Bitcoin’s most committed holders have begun to participate in the cryptocurrency’s sell-off, a development that could signal the waning phase of the current crypto downturn, according to analysis from Compass Point. This shift in behavior among long-term investors, who have historically demonstrated resilience, could mark a critical inflection point for the digital asset.
Long-term holders, defined by analysts as those who have retained their bitcoin for at least 155 days (approximately five months), had maintained a largely passive stance from February through April. However, recent weeks have seen a notable pivot towards selling. Compass Point analyst Ed Engel highlighted in a recent note that these holders have divested approximately $2.4 billion in bitcoin over the past two days, a substantial sum with significant implications for bitcoin’s supply and demand dynamics.

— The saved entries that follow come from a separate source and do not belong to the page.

(** C5.  On every string that passes the format check, the cleaned text is
    eleven digits, the check-digit block returns, and the validator returns
    the conjunction of the two comparisons: [True] exactly when the first
    computed digit is the 10th digit and the second computed digit is the
    11th, and [False] otherwise.  The computed digits are the validator's,
    the second one from the first ten digits supplied; the same holds with
    the two check digits recomputed from the nine base digits. *)
Theorem conferencia_dos_digitos (s : string) :
  formato_incorreto (sem_espacos s) = false ->
  let cpf_limpo := limpar (sem_espacos s) in
  let ds := valores cpf_limpo in
  exists c,
    Validador.calcular cpf_limpo = Retorna c
    /\ onze_digitos ds /\ cpf_limpo = texto ds
    /\ digito_um c
       = Spec.digito_de (Spec.soma_ponderada (firstn 9 ds) Spec.pesos_1)
    /\ digito_dois c
       = Spec.digito_de (Spec.soma_ponderada (firstn 10 ds) Spec.pesos_2)
    /\ validar_cpf s
       = Retorna ((nth 9 ds 0 =? digito_um c) && (nth 10 ds 0 =? digito_dois c))
    /\ (validar_cpf s = Retorna true
        <-> digito_um c = nth 9 ds 0 /\ digito_dois c = nth 10 ds 0)
    /\ (validar_cpf s = Retorna false
        <-> ~ (digito_um c = nth 9 ds 0 /\ digito_dois c = nth 10 ds 0))
    /\ (validar_cpf s = Retorna true
        <-> Spec.check_digit_1 (firstn 9 ds) = nth 9 ds 0
            /\ Spec.check_digit_2 (firstn 9 ds) = nth 10 ds 0).
Proof.
  intros H cpf_limpo ds.
  destruct (validar_cpf_formato s H) as (Hds & Hl & Hv).
  fold cpf_limpo in Hds, Hl, Hv; fold ds in Hds, Hl, Hv.
  rewrite Hv, Hl, validador_calcular_texto by apply Hds.
  eexists; split; [reflexivity|]; cbn [digito_um digito_dois].
  assert (List.length (firstn 9 ds) = 9%nat /\ List.length (firstn 10 ds) = 10%nat)
    as [L9 L10] by (rewrite !length_firstn, (proj1 Hds); split; reflexivity).
  rewrite <- pesar_pesos_1, <- pesar_pesos_2, <- !ajustar_spec by assumption.
  fold (conferido ds).
  repeat (split; [first [exact Hds | reflexivity]|]).
  split; [|split]; split.
  - intros [= E]; apply andb_true_iff in E as [E1 E2].
    apply Z.eqb_eq in E1, E2; now split.
  - intros [E1 E2]; unfold conferido.
    now rewrite <- E1, <- E2, !Z.eqb_refl.
  - intros [= E] [E1 E2]; unfold conferido in E.
    now rewrite <- E1, <- E2, !Z.eqb_refl in E.
  - intros E; destruct (conferido ds) eqn:C; [|reflexivity].
    exfalso; apply E; unfold conferido in C.
    apply andb_true_iff in C as [C1 C2].
    apply Z.eqb_eq in C1, C2; now split.
  - rewrite conferido_spec by assumption; unfold Spec.sequencia_valida.
    intros [= E]; apply andb_true_iff in E as [E1 E2].
    apply Z.eqb_eq in E1, E2; now split.
  - rewrite conferido_spec by assumption; unfold Spec.sequencia_valida.
    intros [-> ->]; now rewrite !Z.eqb_refl.
Qed.

Lemma conferencia_dos_digitos_witness :
  formato_incorreto (sem_espacos "  145 3822 0620") = false
  /\ let cpf_limpo := limpar (sem_espacos "  145 3822 0620") in
     let ds := valores cpf_limpo in
     exists c,
       Validador.calcular cpf_limpo = Retorna c
       /\ onze_digitos ds /\ cpf_limpo = texto ds
       /\ digito_um c
          = Spec.digito_de (Spec.soma_ponderada (firstn 9 ds) Spec.pesos_1)
       /\ digito_dois c
          = Spec.digito_de (Spec.soma_ponderada (firstn 10 ds) Spec.pesos_2)
       /\ validar_cpf "  145 3822 0620"
          = Retorna ((nth 9 ds 0 =? digito_um c)
                     && (nth 10 ds 0 =? digito_dois c))
       /\ (validar_cpf "  145 3822 0620" = Retorna true
           <-> digito_um c = nth 9 ds 0 /\ digito_dois c = nth 10 ds 0)
       /\ (validar_cpf "  145 3822 0620" = Retorna false
           <-> ~ (digito_um c = nth 9 ds 0 /\ digito_dois c = nth 10 ds 0))
       /\ (validar_cpf "  145 3822 0620" = Retorna true
           <-> Spec.check_digit_1 (firstn 9 ds) = nth 9 ds 0
               /\ Spec.check_digit_2 (firstn 9 ds) = nth 10 ds 0).
Proof.
  split; [reflexivity | apply conferencia_dos_digitos; reflexivity].
Defined.

(** C6.  Validation does not see spaces: a string validates as the string
    without its spaces does, that string has no space left, and a space put
    anywhere in a string does not change the result. *)
Theorem espacos_indiferentes (s a b : string) :
  validar_cpf s = validar_cpf (sem_espacos s)
  /\ ocorre " " (sem_espacos s) = false
  /\ validar_cpf (a ++ String " " b) = validar_cpf (a ++ b).
Proof.
  repeat split.
  - unfold validar_cpf; now rewrite sem_espacos_idem.
  - apply sem_espacos_limpo.
  - unfold validar_cpf. rewrite !sem_espacos_app. reflexivity.
Qed.

(** C7.  The validator returns a boolean on every string and raises on none.
    Either the format is refused and it returns [False] before any index or
    conversion, or the cleaned text is eleven digits, on which the
    check-digit block, the two indices 9 and 10 and their conversions all
    return. *)
Theorem validar_cpf_total (s : string) :
  (exists b, validar_cpf s = Retorna b)
  /\ (formato_incorreto (sem_espacos s) = true
      /\ validar_cpf s = Retorna false
      \/
      formato_incorreto (sem_espacos s) = false
      /\ let cpf_limpo := limpar (sem_espacos s) in
         onze_digitos (valores cpf_limpo)
         /\ cpf_limpo = texto (valores cpf_limpo)
         /\ String.length cpf_limpo = 11%nat
         /\ forallb e_decimal (list_ascii_of_string cpf_limpo) = true
         /\ (exists c, Validador.calcular cpf_limpo = Retorna c)
         /\ (exists v, (c9 <- indice cpf_limpo 9 ;; int_char c9) = Retorna v)
         /\ (exists v, (c10 <- indice cpf_limpo 10 ;; int_char c10)
                       = Retorna v)).
Proof.
  destruct (formato_incorreto (sem_espacos s)) eqn:H.
  - rewrite (validar_cpf_incorreto s H); split; eauto.
  - destruct (validar_cpf_formato s H) as (Hds & Hl & Hv).
    split; [eauto|]; right; split; [reflexivity|]; cbn zeta.
    set (ds := valores (limpar (sem_espacos s))) in *.
    clearbody ds; rewrite Hl.
    rewrite length_texto, validador_calcular_texto,
      !indice_texto by (apply Hds || (rewrite (proj1 Hds); lia)).
    cbn [liga]; rewrite !int_char_digito by apply digito_nth, Hds.
    repeat split; eauto; try apply Hds.
    apply e_decimal_texto, Hds.
Qed.

(** C8.  The generator does not keep the rule for its second digit.  With
    the base 000000037 the first check digit is 0 and the ten digits
    0000000370 weighted 11 down to 2 sum 33, of remainder 0 by 11, so the
    second check digit is 0; the generator's second loop runs over
    "00000003710", sums 35 and leaves the second digit 9: it returns
    "000.000.037-09". *)
Theorem ajuste_do_segundo_digito_gerador :
  let base := [0; 0; 0; 0; 0; 0; 0; 3; 7] in
  let randint := fun i => nth i base 0 in
  Spec.check_digit_1 base = 0
  /\ Spec.soma_ponderada (base ++ [Spec.check_digit_1 base]) Spec.pesos_2
     mod 11 = 0
  /\ Spec.check_digit_2 base = 0
  /\ sortear randint = "000000037"
  /\ Gerador.calcular (sortear randint) = Retorna (Calculo 23 35 0 9)
  /\ gerar_cpf randint = Retorna "000.000.037-09".
Proof. repeat split; reflexivity. Qed.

Further underscoring the extent of the capitulation, Engel pointed out that 26% of the bitcoin sold in the last 30 days originated from investors who acquired their holdings at prices exceeding $90,000. This cohort, often referred to as “top buyers,” had remained steadfast through previous market downturns. Their recent decision to sell suggests a breaking point, as bitcoin approaches what could be new cycle lows. The capitulation of these high-conviction investors is a recurring pattern observed in the latter stages of bear markets, bolstering the argument that bitcoin’s current bear cycle may be nearing its conclusion.
Bitcoin has faced considerable headwinds in its efforts to recapture the all-time high of over $126,000 reached in October. Geopolitical tensions, particularly those surrounding the situation in Iran, have cast a shadow over the cryptocurrency, exerting downward pressure on its price. This contrasts sharply with the performance of traditional equity markets, which have recently scaled new heights, leading to a growing divergence that challenges two core narratives surrounding bitcoin: its role as “digital gold” offering a hedge against geopolitical uncertainty, and its correlation with high-beta technology stocks.
Adding to the bearish sentiment, bitcoin exchange-traded funds (ETFs) experienced their twelfth consecutive day of net outflows on Tuesday, according to data from SoSoValue. This marks the longest streak of outflows on record for these instruments. Consequently, the net assets managed by bitcoin ETFs have contracted significantly, falling to $85 billion from $107.8 billion as of May 14th, reflecting a substantial reduction in institutional and retail investor appetite channeled through these vehicles.
The cryptocurrency has seen a roughly 12% decline week-to-date, exacerbated by fear-driven selling activity earlier in the week. This wave of selling was partly triggered by a relatively small sale of 32 bitcoin by Strategy, a company that had not previously sold any bitcoin since 2022. While this sale itself might not be a primary driver of the market’s broader downturn, it contributed to a cascade of long liquidations, accelerating the downward price momentum.
However, analysts suggest that Strategy’s sale is not the principal factor influencing bitcoin’s current price trajectory. Citi analyst Alex Saunders, in a recent note, emphasized that ETF flows are the paramount driver of bitcoin price appreciation, accounting for approximately 45% of weekly return variation and serving as the most reliable barometer of investor adoption and appetite. The recent negative ETF flows, coupled with diminishing prospects for the passage of a U.S. market structure bill—which could have acted as a catalyst for renewed investor interest—suggest that sentiment is likely to remain subdued.
“We expect sentiment to remain lackluster, especially as the divergence with equity performance remains stark, absent positive news on the regulatory front or ‘de-basement trade’ fears around fiscal position,” Saunders concluded. The path forward for bitcoin may hinge on a significant shift in regulatory clarity, a rekindling of inflation hedge narratives, or a broader market sentiment swing that prioritizes digital assets over traditional equities.